TASK →
Using the records that appear below, write out exactly the lines from the one with "Variables (r0 : Response)" through the one with "rewrite (@answer_from_message W", keeping both end lines.
-------- DATA LISTING --------
(** * Further properties of [process_query] *)

(** ** Failures before the first response *)

(** X1.  When listing the tools of the Tool Session raises, the query
    returns [Error processing query: ] followed by the text of the
    exception; no request is sent to the Model Endpoint and no tool is
    invoked. *)
Theorem catalog_failure_is_reported {W : Type} (itp : Interp) (self : MCPClient W)
    (s : ClientSession W) (query : string) (w w1 : W) (e : exn) :
  session self = Some s ->
  list_tools s w = (w1, Raise e) ->
  let st' := fst (process_query itp self query (initial_state w)) in
  snd (process_query itp self query (initial_state w))
  = Ok ("Error processing query: " +++ exn_str itp e)
  /\ calls st' = [ListTools (Raise e)]
  /\ posts (calls st') = []
  /\ tool_invocations (calls st') = [].
Proof.
  intros Hs Hl. cbv zeta. unfold process_query. rewrite Hs.
  unfold bind, set_messages, try_except, process_query_try, bind, session_list_tools.
  simpl. rewrite Hl. now repeat split.
Qed.

(** X2.  When the initial request to the Model Endpoint raises, or is
    answered with status 200 and a body that cannot be decoded, the query
    returns [Error processing query: ] followed by the text of the
    exception; no tool is invoked and no follow-up request is made. *)
Theorem transport_failure_is_reported {W : Type} (itp : Interp) (self : MCPClient W)
    (s : ClientSession W) (query : string) (w w1 w2 : W) (catalog : ListToolsResult)
    (o : outcome Response) (e : exn) :
  session self = Some s ->
  list_tools s w = (w1, Ok catalog) ->
  post (http_client self) completions (initial_request query catalog) w1 = (w2, o) ->
  o = Raise e \/ (exists r, o = Ok r /\ status_code r = 200%Z /\ json r = Raise e) ->
  let st' := fst (process_query itp self query (initial_state w)) in
  snd (process_query itp self query (initial_state w))
  = Ok ("Error processing query: " +++ exn_str itp e)
  /\ tool_invocations (calls st') = []
  /\ followups (calls st') = []
  /\ messages st' = [user_message query].
Proof.
  intros Hs Hl Hp Ho. cbv zeta.
  destruct Ho as [->|(r & -> & Hstatus & Hjson)].
  - unfold process_query. rewrite Hs.
    unfold bind, set_messages, try_except, process_query_try, bind,
      session_list_tools, get_messages, http_post.
    simpl. rewrite Hl. simpl.
    fold (catalog_entries catalog). fold (initial_request query catalog).
    rewrite Hp. now repeat split.
  - rewrite (@process_query_start W itp self s w w1 w2 query catalog Hs Hl r Hp).
    unfold process_response, bind, lift. rewrite Hstatus, Hjson. now repeat split.
Qed.

(** ** Queries that are given up after the assistant message *)

Lemma str_join_raises (sep : string) (l : list value) :
  forallb is_str l = false ->
  exists i v,
    nth_error l i = Some v
    /\ is_str v = false
    /\ forallb is_str (firstn i l) = true
    /\ str_join sep l = Raise (JoinItem i v).
Proof.
  unfold str_join.
  assert (H : forall n, forallb is_str l = false ->
              exists i v, nth_error l i = Some v /\ is_str v = false
                          /\ forallb is_str (firstn i l) = true
                          /\ join_items n l = Raise (JoinItem (n + i) v)).
  { induction l as [|x l IH]; intros n Hl; [discriminate|].
    simpl in Hl. destruct (is_str x) eqn:Hx.
    - destruct (IH (S n) Hl) as (i & v & Hn & Hv & Hpre & Hj).
      exists (S i), v. simpl. rewrite Hx, Hpre. repeat split; try assumption.
      destruct x; try discriminate. rewrite Hj. simpl. f_equal. f_equal. lia.
    - exists 0, x. rewrite Nat.add_0_r. repeat split; try assumption.
      destruct x; try reflexivity. discriminate. }
  intros Hl. destruct (H 0 Hl) as (i & v & Hn & Hv & Hpre & Hj).
  exists i, v. rewrite Hj. now repeat split.
Qed.

Section Aborts.

Context {W : Type} (itp : Interp) (self : MCPClient W) (s : ClientSession W).
Variables (w w1 w2 : W) (query : string) (catalog : ListToolsResult).
Variables (r0 : Response) (m : list (string * value)).

Hypothesis Hsession : session self = Some s.
Hypothesis Hlist : list_tools s w = (w1, Ok catalog).
Hypothesis Hpost :
  post (http_client self) completions (initial_request query catalog) w1 = (w2, Ok r0).
Hypothesis Hmessage : choice_message r0 = Some m.
Hypothesis Herror : error_field r0 = None.

Lemma reaches_tool_calls :
  process_query itp self query (initial_state w)
  = report itp
      (((has_tool_calls <- lift (py_in "tool_calls" (VDict m)) ;;
         (if has_tool_calls
          then (tool_calls <- lift (getitem (VDict m) "tool_calls") ;;
                l <- lift (py_iter tool_calls) ;;
                for_each l (handle_tool_call itp self s (catalog_entries catalog)))
          else ret tt)) ;;
        lines <- get_final_text ;;
        lift (str_join newline (filter truthy lines)))
         {| world := w2;
            calls := [ListTools (Ok catalog);
                      Post completions (initial_request query catalog) (Ok r0)];
            messages := [user_message query];
            final_text := initial_lines m |}).
Proof.
  destruct (choice_message_inv _ Hmessage) as (Hs & body & choice & rest & Hj & Hc & Hm).
  unfold error_field in Herror. rewrite Hj in Herror.
  rewrite (@process_query_start W itp self s w w1 w2 query catalog Hsession Hlist r0 Hpost).
  rewrite (@process_response_valid W itp self s _ r0 body _ _ Hs Hj Herror Hc eq_refl).
  rewrite (@answer_from_message W itp self s _ body choice m rest _ Hc Hm).
  reflexivity.
Qed.

(** X3.  A tool-call request that lacks [id], [function],
    [function.name] or [function.arguments] makes the whole query fail:
    the requests before it in the list are processed as usual (their
    invocations and follow-ups are made), the requests after it are not
    looked at, and the query returns [Error processing query: ...]
    instead of the output accumulated so far. *)
Theorem malformed_tool_call_aborts (before after : list value) (bad : value) :
  lookup "tool_calls" m = Some (VList (before ++ bad :: after)) ->
  forallb well_formed before = true ->
  well_formed bad = false ->
  let st' := fst (process_query itp self query (initial_state w)) in
  exists e results,
    snd (process_query itp self query (initial_state w))
    = Ok ("Error processing query: " +++ exn_str itp e)
    /\ tool_invocations (calls st') = expected_invocations itp before
    /\ List.length (followups (calls st')) = List.length before
    /\ List.length results = List.length before
    /\ messages st' = history query (combine before results).
Proof.
  intros Hcalls Hwf Hbad. cbv zeta.
  set (st0 := {| world := w2;
                 calls := [ListTools (Ok catalog);
                           Post completions (initial_request query catalog) (Ok r0)];
                 messages := [user_message query];
                 final_text := initial_lines m |}).
  destruct (loop_run itp self s (catalog_entries catalog) before Hwf st0)
    as (st1 & ss & Hmap & Hok & Hloop & Hc & Hm & _).
  destruct (handle_malformed itp self s (catalog_entries catalog) bad Hbad) as [e He].
  assert (Hrun : for_each (before ++ bad :: after)
                   (handle_tool_call itp self s (catalog_entries catalog)) st0
                 = (st1, Raise e)).
  { rewrite (@for_each_app _ _ before (bad :: after) _ st0 st1 Hloop).
    simpl. unfold bind. now rewrite He. }
  assert (Hpq : process_query itp self query (initial_state w)
                = (st1, Ok ("Error processing query: " +++ exn_str itp e))).
  { rewrite reaches_tool_calls. fold st0.
    unfold bind at 1. unfold bind at 1. unfold lift at 1. simpl py_in.
    rewrite Hcalls. unfold bind at 1. unfold lift at 1. simpl getitem. rewrite Hcalls.
    unfold bind at 1. unfold lift at 1. simpl py_iter. cbv iota beta.
    now rewrite Hrun. }
  rewrite Hpq. cbn [fst snd].
  unfold st0 in Hc, Hm. cbn [calls messages app] in Hc, Hm.
  destruct (batch_calls st1 Hmap Hok Hc) as [Hinv Hfu].
  exists e, (map (step_result itp) ss).
  split; [reflexivity|]. split; [exact Hinv|].
  split.
  { now rewrite Hfu, <- (length_map snd), posts_trace, length_map, <- Hmap, length_map. }
  split; [now rewrite length_map, <- Hmap, length_map|].
  now rewrite Hm, history_steps, Hmap.
Qed.

(** X4.  When the assistant message has a [tool_calls] key whose value
    cannot be iterated over ([null], a number, a boolean), the query
    returns [Error processing query: ...] even if the message has a
    content; no tool is invoked and no follow-up request is made. *)
Theorem uniterable_tool_calls_abort (v : value) (e : exn) :
  lookup "tool_calls" m = Some v ->
  py_iter v = Raise e ->
  let st' := fst (process_query itp self query (initial_state w)) in
  snd (process_query itp self query (initial_state w))
  = Ok ("Error processing query: " +++ exn_str itp e)
  /\ tool_invocations (calls st') = []
  /\ followups (calls st') = [].
Proof.
  intros Hcalls Hiter. cbv zeta. rewrite reaches_tool_calls.
  unfold bind, lift. simpl py_in. rewrite Hcalls. simpl getitem. rewrite Hcalls.
  rewrite Hiter. now repeat split.
Qed.

(** X5.  When some content to be returned is not text (the content of
    the assistant message or of a reply to a follow-up is a list or
    another non-empty value that is not a string), joining the output
    fails: the query returns [Error processing query: ...] naming the first
    such item, although every tool call of the batch was invoked and
    followed up. *)
Theorem non_text_content_loses_output (tcs : list value) :
  lookup "tool_calls" m = Some (VList tcs) ->
  forallb well_formed tcs = true ->
  forallb is_str (final_text (fst (process_query itp self query (initial_state w))))
  = false ->
  let st' := fst (process_query itp self query (initial_state w)) in
  exists i v,
    nth_error (final_text st') i = Some v
    /\ is_str v = false
    /\ forallb is_str (firstn i (final_text st')) = true
    /\ snd (process_query itp self query (initial_state w))
       = Ok ("Error processing query: " +++ exn_str itp (JoinItem i v))
    /\ tool_invocations (calls st') = expected_invocations itp tcs
    /\ List.length (followups (calls st')) = List.length tcs.
Proof.
  intros Hcalls Hwf Hnot. cbv zeta.
  destruct (@batch_run W itp self s w w1 w2 query catalog r0 m tcs
              Hsession Hlist Hpost Hmessage Herror Hcalls Hwf)
    as (st' & ss & Hmap & Hok & Hrun & Hc & _ & _).
  rewrite Hrun, fst_report in Hnot |- *.
  destruct (str_join_raises newline _ Hnot) as (i & v & Hn & Hv & Hpre & Hj).
  destruct (batch_calls st' Hmap Hok Hc) as [Hinv Hfu].
  exists i, v. rewrite Hj. cbn [report snd].
  repeat (split; [assumption || reflexivity|]).
  now rewrite Hfu, <- (length_map snd), posts_trace, length_map, <- Hmap, length_map.
Qed.

End Aborts.

(** ** Nothing empty is ever appended to the output *)

Section Fragments.

Context {W : Type} (itp : Interp) (self : MCPClient W) (s : ClientSession W).

Lemma keeps_same_text {A} (c : M W A) :
  (forall st st' o, c st = (st', o) -> final_text st' = final_text st) ->
  keeps (@no_empty_fragment W) c.
Proof.
  intros Hc st st' o Hrun H. unfold no_empty_fragment. now rewrite (Hc _ _ _ Hrun).
Qed.

Lemma fragment_list_tools : keeps (@no_empty_fragment W) (session_list_tools s).
Proof.
  apply keeps_same_text. intros st st' o. unfold session_list_tools.
  destruct (list_tools s (world st)). now intros [= <- _].
Qed.

Lemma fragment_call_tool (n a : value) :
  keeps (@no_empty_fragment W) (session_call_tool s n a).
Proof.
  apply keeps_same_text. intros st st' o. unfold session_call_tool.
  destruct (call_tool s n a (world st)). now intros [= <- _].
Qed.

Lemma fragment_post (url : string) (p : value) :
  keeps (@no_empty_fragment W) (http_post self url p).
Proof.
  apply keeps_same_text. intros st st' o. unfold http_post.
  destruct (post (http_client self) url p (world st)). now intros [= <- _].
Qed.

Lemma fragment_append (v : value) :
  truthy v = true -> keeps (@no_empty_fragment W) (append_text v).
Proof.
  intros Hv st st' o [= <- _] H. unfold no_empty_fragment in *. simpl.
  rewrite forallb_app, H. simpl. now rewrite Hv.
Qed.

Lemma fragment_follow_up (avail : list value) :
  keeps (@no_empty_fragment W) (follow_up itp self avail).
Proof.
  unfold follow_up. apply keeps_try_except.
  - apply keeps_bind; [apply keeps_same_text; now intros ? ? ? [= <- _]|]. intros msgs.
    apply keeps_bind; [apply fragment_post|]. intros r.
    apply keeps_bind_lift. intros [c|] Hc; [|apply keeps_ret].
    apply fragment_append. exact (followup_content_truthy _ Hc).
  - intros e. now apply fragment_append.
Qed.

Lemma fragment_handle_tool_call (avail : list value) (tc : value) :
  keeps (@no_empty_fragment W) (handle_tool_call itp self s avail tc).
Proof.
  unfold handle_tool_call.
  apply keeps_bind; [apply keeps_lift|]. intros n.
  apply keeps_bind; [apply keeps_lift|]. intros a.
  apply keeps_bind; [apply keeps_lift|]. intros i.
  apply keeps_bind.
  { unfold invoke_tool. apply keeps_try_except.
    - apply keeps_bind; [apply keeps_lift|]. intros p.
      apply keeps_bind; [apply fragment_call_tool|]. intros r.
      apply keeps_bind; [apply keeps_lift|]. intros _. apply keeps_ret.
    - intros e. apply keeps_ret. }
  intros r.
  apply keeps_bind; [now apply fragment_append|]. intros _.
  apply keeps_bind; [apply keeps_same_text; now intros ? ? ? [= <- _]|]. intros _.
  apply fragment_follow_up.
Qed.
(** A feature runtime for closed examples: [datetime.fromtimestamp] on a
    machine set to UTC for the instant of scenario 4, and the
    [OverflowError] CPython raises for an integer beyond [time_t], such
    as 10**30.  Its other answers are placeholders that no statement
    below depends on. *)
Definition sample_feature_runtime : FeatureRuntime := {|
  fr_fromtimestamp := fun v =>
    match v with
    | VInt 1714557600%Z => Ret (Build_datetime 2024 5 1 10 0 0 0 None)
    | _ => Raise OverflowError
    end;
  fr_urlparse := fun _ => Raise ValueError
|}.

(** ** Predicates for the further properties *)

(** The visible ASCII characters and the space: code points 32 to 126. *)
Definition ascii_printable (c : codepoint) : bool := in_range 32 126 c.

(** No blank at either end. *)
Definition trimmed (s : pystr) : Prop :=
  head_fails isspace s = true /\ head_fails isspace (rev s) = true.

(** No two blanks side by side. *)
Fixpoint single_spaced (s : pystr) : bool :=
  match s with
  | [] => true
  | c :: t => (negb (isspace c) || head_fails isspace t) && single_spaced t
  end.

(** ** Lower-casing on its own results

    [str.lower] maps character by character (the capital sigma apart,
    which its results never hold).  Two facts of the Unicode tables
    follow, and CPython has both: every character of a lower-cased text
    is one that lower-casing leaves alone, and a text made of such
    characters is left alone. *)

(** [c.lower() == c] for the one-character string [c]. *)
Definition lower_fixes (rt : Runtime) (c : codepoint) : bool :=
  str_eqb (str_lower rt [c]) [c].

Definition lower_is_stable (rt : Runtime) : Prop :=
  (forall x, forallb (lower_fixes rt) (str_lower rt x) = true)
  /\ (forall y, forallb (lower_fixes rt) y = true -> str_lower rt y = y).

(** Lower-casing of one character where [folding_runtime] knows it:
    the ASCII capitals and U+00C9, capital E with acute. *)
Definition fold_char (c : codepoint) : codepoint :=
  if (c =? 201)%N then 233%N else ascii_lower c.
--------
YOUR RESPONSE →
Variables (r0 : Response) (m : list (string * value)).

Hypothesis Hsession : session self = Some s.
Hypothesis Hlist : list_tools s w = (w1, Ok catalog).
Hypothesis Hpost :
  post (http_client self) completions (initial_request query catalog) w1 = (w2, Ok r0).
Hypothesis Hmessage : choice_message r0 = Some m.
Hypothesis Herror : error_field r0 = None.

Lemma reaches_tool_calls :
  process_query itp self query (initial_state w)
  = report itp
      (((has_tool_calls <- lift (py_in "tool_calls" (VDict m)) ;;
         (if has_tool_calls
          then (tool_calls <- lift (getitem (VDict m) "tool_calls") ;;
                l <- lift (py_iter tool_calls) ;;
                for_each l (handle_tool_call itp self s (catalog_entries catalog)))
          else ret tt)) ;;
        lines <- get_final_text ;;
        lift (str_join newline (filter truthy lines)))
         {| world := w2;
            calls := [ListTools (Ok catalog);
                      Post completions (initial_request query catalog) (Ok r0)];
            messages := [user_message query];
            final_text := initial_lines m |}).
Proof.
  destruct (choice_message_inv _ Hmessage) as (Hs & body & choice & rest & Hj & Hc & Hm).
  unfold error_field in Herror. rewrite Hj in Herror.
  rewrite (@process_query_start W itp self s w w1 w2 query catalog Hsession Hlist r0 Hpost).
  rewrite (@process_response_valid W itp self s _ r0 body _ _ Hs Hj Herror Hc eq_refl).
  rewrite (@answer_from_message W itp self s _ body choice m rest _ Hc Hm).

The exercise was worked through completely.